Looks so professional on the coolers


















The transom.  We are going to cut a portion of it out, reseal all the way around and then put a new reinforcement board on the back for the engine









Front of the boat where there needs some patching









Closer look at the portion that needs to be patched









Engine with the cover off.  We have a few ideas for the engine.  But have to get an external tank and line before we can test the engine to see where it needs work.


----------



## JoeWelbourn (Dec 11, 2006)

All I see is a "Big Deck" in your future. Deck it! My 13 footer looked like that once too.

Joe


----------



## gregT (Apr 25, 2007)

Decking it isnt in my plans right now. Have bigger fish to fry, and I dont think my fishing style requires a deck right now. As Tom reminded me today, it is a lowsider.


----------



## tom_in_orl (Dec 9, 2006)

Looks like you are having fun all ready. 

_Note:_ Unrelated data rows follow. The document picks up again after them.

(** ** Whose log an operation extends *)

Definition only_events (id : string) (s s' : DB) : Prop := exists l, db_task_events s' = db_task_events s ++ l /\ Forall (fun r => te_task_id r = id) l.
#[global] Instance only_events_preorder (id : string) : PreOrder (only_events id).
Proof.
  split.
  - intros s. exists []. by rewrite app_nil_r.
  - intros a b c (l1 & E1 & H1) (l2 & E2 & H2). exists (l1 ++ l2). rewrite E2, E1, app_assoc. split; [done|]. by apply Forall_app.
Qed.
Lemma only_modify (id : string) (f : DB -> DB) : (forall s, db_task_events (f s) = db_task_events s) -> Preserves (only_events id) (modify f).
Proof. intros H s. exists []. cbn. by rewrite H, app_nil_r. Qed.
#[global] Hint Extern 5 (Preserves (only_events _) (modify _)) => (apply only_modify; done) : typeclass_instances.
#[global] Instance only_update_task (id j : string) (f : TaskRow -> TaskRow) : Preserves (only_events id) (update_task j f).
Proof. by apply only_modify. Qed.
Lemma only_insert (r : TaskEventRow) : Preserves (only_events (te_task_id r)) (insert_task_event r).
Proof. unfold insert_task_event. repeat (apply preserves_bind; [apply _|apply _|intros ?]). intros s. exists [r]. cbn. split; [done|]. by constructor. Qed.
#[global] Hint Extern 3 (Preserves (only_events _) (insert_task_event _)) => (apply only_insert) : typeclass_instances.
#[global] Instance only_append (now id : string) (i : TaskEventInput) : Preserves (only_events id) (appendTaskEventSync now id i).
Proof. preserve. Qed.
#[global] Instance only_terminalize (now id : string) (rev : Z) (p : TaskPatch) (i : TaskEventInput) (st : string) (res : option AgentTaskResultV1) :
  Preserves (only_events id) (terminalizeTaskWithResultDurable now id rev p i st res).
Proof. preserve. Qed.

(** ** Steps of the store *)

Definition terminal_row (r : TaskEventRow) : bool := te_event_type r ∈b TERMINAL_EVENT_TYPES.
Definition ended (id : string) (s : DB) : Prop := exists r, db_tasks s !! id = Some r /\ task_terminal (t_status r) = true.

(** A terminal event belongs to a task that has ended. *)
Definition clean_db (s : DB) : Prop := forall r, In r (db_task_events s) -> terminal_row r = true -> ended (te_task_id r) s.

Record clean_step (s s' : DB) : Prop := {
  cs_ended : forall id, ended id s -> ended id s';
  cs_events : exists l, db_task_events s' = db_task_events s ++ l /\ Forall (fun r => terminal_row r = true -> ended (te_task_id r) s') l }.
#[global] Instance clean_step_preorder : PreOrder clean_step.
Proof.
  split.
  - intros s. constructor; [done|]. exists []. by rewrite app_nil_r.
  - intros a b c [E1 (l1 & L1 & F1)] [E2 (l2 & L2 & F2)]. constructor; [auto|]. exists (l1 ++ l2). rewrite L2, L1, app_assoc. split; [done|].
    apply Forall_app. split; [|done]. eapply Forall_impl; [exact F1|]. auto.
Qed.

Lemma clean_after (s s' : DB) : clean_step s s' -> clean_db s -> clean_db s'.
Proof.
  intros [He (l & El & Hl)] H r Hr Ht. rewrite El in Hr. apply in_app_or in Hr as [Hr|Hr]; [by apply He, H|].
  rewrite List.Forall_forall in Hl. by apply Hl.
Qed.

Lemma clean_same (s s' : DB) : db_tasks s' = db_tasks s -> db_task_events s' = db_task_events s -> clean_step s s'.
Proof. intros E1 E2. constructor; [unfold ended; by rewrite E1|]. exists []. by rewrite app_nil_r. Qed.
Lemma clean_modify (f : DB -> DB) : (forall s, db_tasks (f s) = db_tasks s /\ db_task_events (f s) = db_task_events s) -> Preserves clean_step (modify f).
Proof. intros H s. destruct (H s). by apply clean_same. Qed.
#[global] Hint Extern 5 (Preserves clean_step (modify _)) => (apply clean_modify; by repeat split) : typeclass_instances.

Lemma clean_rows (s : DB) (m : gmap string TaskRow) :
  (forall id r, db_tasks s !! id = Some r -> task_terminal (t_status r) = true -> exists r', m !! id = Some r' /\ task_terminal (t_status r') = true) ->
  clean_step s (set_db_tasks m s).
Proof. intros H. constructor; [intros id (r & Hr & Ht); by apply (H id r)|]. exists []. by rewrite app_nil_r. Qed.

Lemma clean_alter (id : string) (f : TaskRow -> TaskRow) (s : DB) :
  (forall r, db_tasks s !! id = Some r -> task_terminal (t_status r) = true -> task_terminal (t_status (f r)) = true) -> clean_step s (snd (update_task id f s)).
Proof.
  intros H. apply clean_rows. intros j r Hr Ht. destruct (decide (id = j)) as [->|Hne].
  - exists (f r). rewrite lookup_alter_eq, Hr. auto.
  - exists r. by rewrite lookup_alter_ne.
Qed.
Lemma clean_update (id : string) (f : TaskRow -> TaskRow) : (forall r, t_status (f r) = t_status r) -> Preserves clean_step (update_task id f).
Proof. intros H s. apply clean_alter. intros r _. by rewrite H. Qed.
#[global] Hint Extern 5 (Preserves clean_step (update_task _ _)) => (apply clean_update; intros ?; repeat case_match; done) : typeclass_instances.

#[global] Instance clean_insert_task (r : TaskRow) : Preserves clean_step (insert_task r).
Proof.
  intros s. unfold insert_task. run. apply clean_rows. intros j q Hq Ht. exists q. split; [|done]. rewrite lookup_insert_ne; [done|].
  intros <-. match goal with H : negb (is_some _) = true |- _ => apply not_is_some in H; unfold taskRow in H; congruence end.
Qed.

#[global] Instance clean_updateTaskSync (now id : string) (rev : Z) (p : TaskPatch) : Preserves clean_step (updateTaskSync now id rev p).
Proof.
  intros s. unfold updateTaskSync, theTask. run.
  apply run_read; [destruct (is_undef (tp_metadata p)); apply _|done|]. intros md _.
  apply run_read; [destruct (tp_error_message p); apply _|done|]. intros em _. unfold update_task. run. apply run_last; [apply _|].
  apply (clean_alter id). unfold taskRow in *. intros r Hr Ht. cbn.
  match goal with H : db_tasks s !! id = Some ?a |- _ => assert (a = r) as -> by congruence end.
  destruct (tp_status p) as [st|]; cbn; [|done]. rewrite Ht in *. bsimpl. destruct (st =s t_status r) eqn:E; [|done]. bsimpl. by subst.
Qed.

Lemma clean_append (now id : string) (i : TaskEventInput) (s : DB) :
  (tei_event_type i ∈b TERMINAL_EVENT_TYPES = true -> ended id s) -> clean_step s (snd (appendTaskEventSync now id i s)).
Proof.
  intros H. unfold appendTaskEventSync, theTask. run.
  destruct (tei_sequence i <=? t_last_event_sequence a); [apply run_last; [apply _|reflexivity]|]. run. unfold insert_task_event. run.
  etransitivity; [|by apply clean_update]. constructor; cbn; [done|]. eexists. split; [done|]. constructor; [|constructor]. exact H.
Qed.
#[global] Instance clean_append_open (now id : string) (ev : TaskEvent) : TCEq (terminal_event ev) false ->
  Preserves clean_step (appendTaskEventSync now id (toEventInput ev)).
Proof. intros H%TCEq_eq s. apply clean_append. intros Ht. change (terminal_event ev = true) in Ht. congruence. Qed.

Lemma updateTask_ended (now id : string) (rev : Z) (p : TaskPatch) (s s' : DB) (x : TaskRecord) :
  terminal_patch p = true -> updateTaskSync now id rev p s = (Ok x, s') -> ended id s'.
Proof.
  unfold terminal_patch. intros Hp H. destruct (tp_status p) as [st|] eqn:Est; [|done]. unfold updateTaskSync in H. inv_run H.
  match goal with H : taskRecord _ _ = _ |- _ => apply taskRecord_ok in H as [Hrow ->] end.
  match goal with H : update_task _ _ _ = _ |- _ => apply modify_ok in H as -> end. read_only.
  unfold ended. cbn. rewrite lookup_alter_eq. match goal with H : taskRow id _ = Some _ |- _ => unfold taskRow in H; rewrite H end.
  eexists. split; [done|]. cbn. by rewrite Est.
Qed.

#[global] Instance clean_recordTerminal (now id : string) (rev : Z) (p : TaskPatch) (i : TaskEventInput) : Preserves clean_step (recordTerminal now id rev p i).
Proof.
  intros s. unfold recordTerminal. apply run_check; [done|]. intros Hp. apply run_sub; [apply _|apply _|done|]. intros x s1 H1 Hs1.
  assert (ended id s1) as He by (by eapply updateTask_ended; [|exact H1]).
  pose proof (clean_append now id i s1 (fun _ => He)) as H2. unfold mbind, M_bind.
  destruct (appendTaskEventSync now id i s1) as [[u|e] s2]; cbn in *; [|by etransitivity].
  etransitivity; [exact Hs1|]. etransitivity; [exact H2|]. by apply clean_update.
Qed.

(** An event of the source, as the Gateway stores it. *)
Definition source_input (type ts : string) (payload : value) : IngestSourceEvent :=
  {| is_event_type := type; is_ts := ts; is_payload := payload; is_terminal := type ∈b TERMINAL_EVENT_TYPES;
     is_status := if type ∈b TERMINAL_EVENT_TYPES then Some (terminalStatusFor type) else None; is_error_code := None; is_error_message := None |}.
Lemma terminal_status (type : string) : task_terminal (terminalStatusFor type) = true.
Proof. unfold terminalStatusFor. repeat case_match; done. Qed.

(** Tasks that have ended stay so. *)
Definition still_ended (s s' : DB) : Prop := forall id, ended id s -> ended id s'.
#[global] Instance still_ended_preorder : PreOrder still_ended.
Proof. split; [by intros s id|]. intros a b c H1 H2 id H. auto. Qed.
Lemma still_modify (f : DB -> DB) : (forall s, db_tasks (f s) = db_tasks s) -> Preserves still_ended (modify f).
Proof. intros H s id. unfold ended. cbn. by rewrite H. Qed.
#[global] Hint Extern 5 (Preserves still_ended (modify _)) => (apply still_modify; done) : typeclass_instances.
#[global] Hint Extern 5 (Preserves still_ended (update_task _ _)) => (intros ? ?; apply cs_ended, clean_alter; intros ?; done) : typeclass_instances.

Lemma clean_closing (id : string) (s s' : DB) : still_ended s s' -> only_events id s s' -> ended id s' -> clean_step s s'.
Proof.
  intros H (l & El & Hl) He. constructor; [done|]. exists l. split; [done|]. eapply Forall_impl; [exact Hl|]. by intros r ->.
Qed.

Lemma source_status_ended (now id type ts : string) (payload : value) (s s' : DB) (u : unit) : (type ∈b TERMINAL_EVENT_TYPES) = true ->
  applySourceStatus now id (source_input type ts payload) s = (Ok u, s') -> still_ended s s' /\ only_events id s s' /\ ended id s'.
Proof.
  intros Ht H. unfold applySourceStatus in H. inv_run H. cbn [is_terminal is_status source_input] in *. rewrite Ht in H0.
  assert (exists f, s' = set_db_tasks (alter f id (db_tasks s)) s /\ forall r, t_status (f r) = terminalStatusFor type) as (f & -> & Hf).
  { destruct (_ && _); [apply modify_ok in H0 as ->; by eexists|].
    assert (terminalStatusFor type =s "" = false) as E by (unfold terminalStatusFor; repeat case_match; done).
    rewrite E in H0. apply modify_ok in H0 as ->. by eexists. }
  split; [|split].
  - intros j. apply cs_ended, (clean_alter id f). intros q _ _. rewrite Hf. apply terminal_status.
  - exists []. by rewrite app_nil_r.
  - unfold ended. cbn. rewrite lookup_alter_eq. unfold taskRow in *. match goal with H : db_tasks _ !! id = Some ?x |- _ => rewrite H; exists (f x) end.
    rewrite Hf. split; [done|]. apply terminal_status.
Qed.

#[global] Instance clean_ingest (now id : string) (q : Z) (type ts : string) (payload : value) :
  Preserves clean_step (ingestSourceEventDurable now id q (source_input type ts payload)).
Proof.
  unfold ingestSourceEventDurable. do 4 (apply preserves_bind; [apply _|apply _|intros _]). intros s.
  match goal with |- clean_step s (snd (transaction ?body s)) => unfold transaction; destruct (body s) as [[x|e] s'] eqn:H end; [|reflexivity].
  cbn [snd]. inv_run H. branch E; [read_only; reflexivity|]. read_only.
  match goal with H : appendTaskEventSync now id ?i s = (Ok _, ?s1), H' : update_task id _ ?s1 = (Ok _, ?s2), H'' : applySourceStatus _ _ _ ?s2 = _ |- _ =>
    rename H into Happ, H' into Hup, H'' into Hst; set (input := i) in Happ end.
  destruct (type ∈b TERMINAL_EVENT_TYPES) eqn:Et.
  - destruct (source_status_ended _ _ _ _ _ _ _ _ Et Hst) as (Q1 & Q2 & Q3). apply (clean_closing id); [..|done].
    + etransitivity; [eapply (preserved still_ended); [|exact Happ]; preserve|]. etransitivity; [eapply (preserved still_ended); [|exact Hup]; apply _|done].
    + etransitivity; [eapply (preserved (only_events id)); [|exact Happ]; apply _|]. etransitivity; [eapply (preserved (only_events id)); [|exact Hup]; apply _|done].
  - pose proof (clean_append now id input s) as Hc. rewrite Happ in Hc. cbn [snd] in Hc. cbn [tei_event_type input is_event_type source_input] in Hc.
    etransitivity; [apply Hc; congruence|]. etransitivity; [eapply (preserved clean_step); [|exact Hup]; apply _|].
    unfold applySourceStatus in Hst. inv_run Hst. cbn [is_terminal is_status source_input] in *. rewrite Et in *. cbn [andb] in *.
    match goal with H : mret () _ = _ |- _ => by injection H as _ <- end.
Qed.

#[global] Instance clean_idempotent_create (now : string) (i : CreateTaskInput) (ev : TaskEvent) : TCEq (terminal_event ev) false ->
  Preserves clean_step (createTaskIdempotently now i (toEventInput ev)).
Proof. intros H. preserve. Qed.

(** ** The Gateway *)

Definition good_db (g : Gateway) : Prop := match gw_db g with Some s => task_log s /\ clean_db s | None => True end.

Here is a link to the motor parts. In case you are going to tackle it yourself.

http://www3.sears.com/

Good luck.


----------



## gregT (Apr 25, 2007)

Ya, we are going to tackle the engine. Dont think we will need any parts from sears. Think it might be air getting into the carb from the internal fuel tank lines that still exist.


----------



## tom_in_orl (Dec 9, 2006)

There is a shut off valve that switches between the two. Follow the fuel line and you will see it.


----------



## PJWIUSKIFFER (May 10, 2007)

Not sure if I would rish life and limb in this thing


----------



## gregT (Apr 25, 2007)

It isn't seaworthy yet, but it will be very soon


----------



## redgheenoe (Apr 28, 2007)

Better see if it's "creek" worthy first...hard to sink in 6 inches of water.


----------



## tom_in_orl (Dec 9, 2006)

> Better see if it's "creek" worthy first...hard to sink in 6 inches of water.


I think you just named the boat!

*Creek Worthy*


----------



## gregT (Apr 25, 2007)

I like it...we'll see if it sticks


----------



## gregT (Apr 25, 2007)

Just giving a quick update to the revitalizing of the lowsider










Front with the Jelly sealer. Going to go back over with the resin sealer and smooth out









Back with the resin, once again have to go back over with sander to smooth out










Just a profile shot cuz its I wanted to



Finish up the sanding tonight and tomorrow we take on the engine!


----------



## tom_in_orl (Dec 9, 2006)

Way to go. [smiley=thumbsup.gif]


----------



## gregT (Apr 25, 2007)

Quick update since I'm at work.

We got the motor purring(well as purring as a 2cyl is going to). Where the carb hooked up to the cylinder there wasn't a gasket (that was the leaking you probably saw Tom). So we cut out a custom gasket and it idles pretty well now. Can't wait to get it out. Hoping to get it out to the lagoon on Thursday.


----------



## jmarkklock (Dec 12, 2006)

Great Job! Lets see some pics with some fish blood on it!


----------